- **Requirement**
How many of the lines below hold the string "EqDecision"? Say only the number.

- **Given records**
(* ===== verification/Sockets.v ===== *)
(** * Sockets (kernel/src/sys/sockets/socket.c, unix.c, syscalls/socket.c)

    Sockets are heap objects; a bound one is found through the vnode of its
    address, an open one through the vnode its descriptor refers to.  An accept
    queue is the sequence of the sockets whose [accept_queue_node] it links.  The
    spin lock of a socket is a flag: a caller that takes a lock it holds already
    spins until the counter of [spinlock_acquire] panics (Sync.v).

    The second part is the life of sockets as a transition system. *)
From stdpp Require Import base gmap list fin_maps relations.
From Stdlib Require Import ZArith Lia.
From S2P Require Import Prelude Interfaces Pmm Kmem Nodes Vfs Resource.

Definition EADDRINUSE : Z := 3.
Definition ECONNREFUSED : Z := 23.

Definition AF_UNIX : Z := 1.

Inductive socket_state_t :=
| SOCKET_STATE_NEW | SOCKET_STATE_BOUND | SOCKET_STATE_LISTENING
| SOCKET_STATE_CONNECTING | SOCKET_STATE_CONNECTED | SOCKET_STATE_CLOSED.

#[export] Instance socket_state_eq_dec : EqDecision socket_state_t.
Proof. solve_decision. Defined.

(** [state >= SOCKET_STATE_BOUND] *)
Definition bound_or_later (s : socket_state_t) : bool :=
  match s with SOCKET_STATE_NEW => false | _ => true end.

(** [socket_t] and the [bound_vnode] of [socket_unix_t] behind it. *)
Record socket_t := Socket {
  s_family : Z; s_type : Z; s_protocol : Z; s_state : socket_state_t;
  s_peer : Z; accept_queue : list Z; s_locked : bool; bound_vnode : Z
}.

Definition sizeof_socket_unix : Z := 96.
Definition sizeof_vnode : Z := 216.

(** The functions [create_socket] of a family may point to. *)
Inductive create_fn := unix_create_socket.

Record socket_family_t := Family { family : Z; create_socket_ptr : create_fn }.
(* ===== verification/Sched.v ===== *)
(** * Threads and scheduling (kernel/src/sys/sched.c, thread.h, reaper.c, smp.h)

    The run queue and the queue of the reaper link threads through the same
    node, [list_node_sched]; both are kept as sequences of threads, and linking
    a node that is linked already is undefined.  Every processor has a register
    with its current thread.  [sched_yield] ends in a context switch whose second
    half, [sched_drop] of the thread that was left, runs on the stack of the next
    thread: a processor in between has a thread to drop.  Other processors run
    meanwhile, so the theorems are about interleavings of these halves. *)
From stdpp Require Import base gmap list fin_maps relations.
From Stdlib Require Import ZArith Lia.
From S2P Require Import Prelude.

Inductive thread_status_t :=
| THREAD_STATE_AWAITING_CLEANUP | THREAD_STATE_BLOCKED | THREAD_STATE_READY | THREAD_STATE_RUNNING.

#[export] Instance thread_status_eq_dec : EqDecision thread_status_t.
Proof. solve_decision. Defined.

(** [thread_space] is [parent_proc->addr_space]. *)
Record thread_t := Thread {
  status : thread_status_t; parent_proc : Z; thread_space : Z; assigned_core : Z; t_ref_count : Z
}.

Record smp_cpu_core_t := Core { idle_thread : Z }.

(** What the machine keeps per processor: the thread register, the interrupt
    flag, the loaded address space, the time of the armed timer, and the thread a
    context switch is about to drop. *)
Record cpu_t := Cpu { thread_reg : Z; int_on : bool; loaded : Z; timer : option Z; dropping : option Z }.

- **Result for this task**
2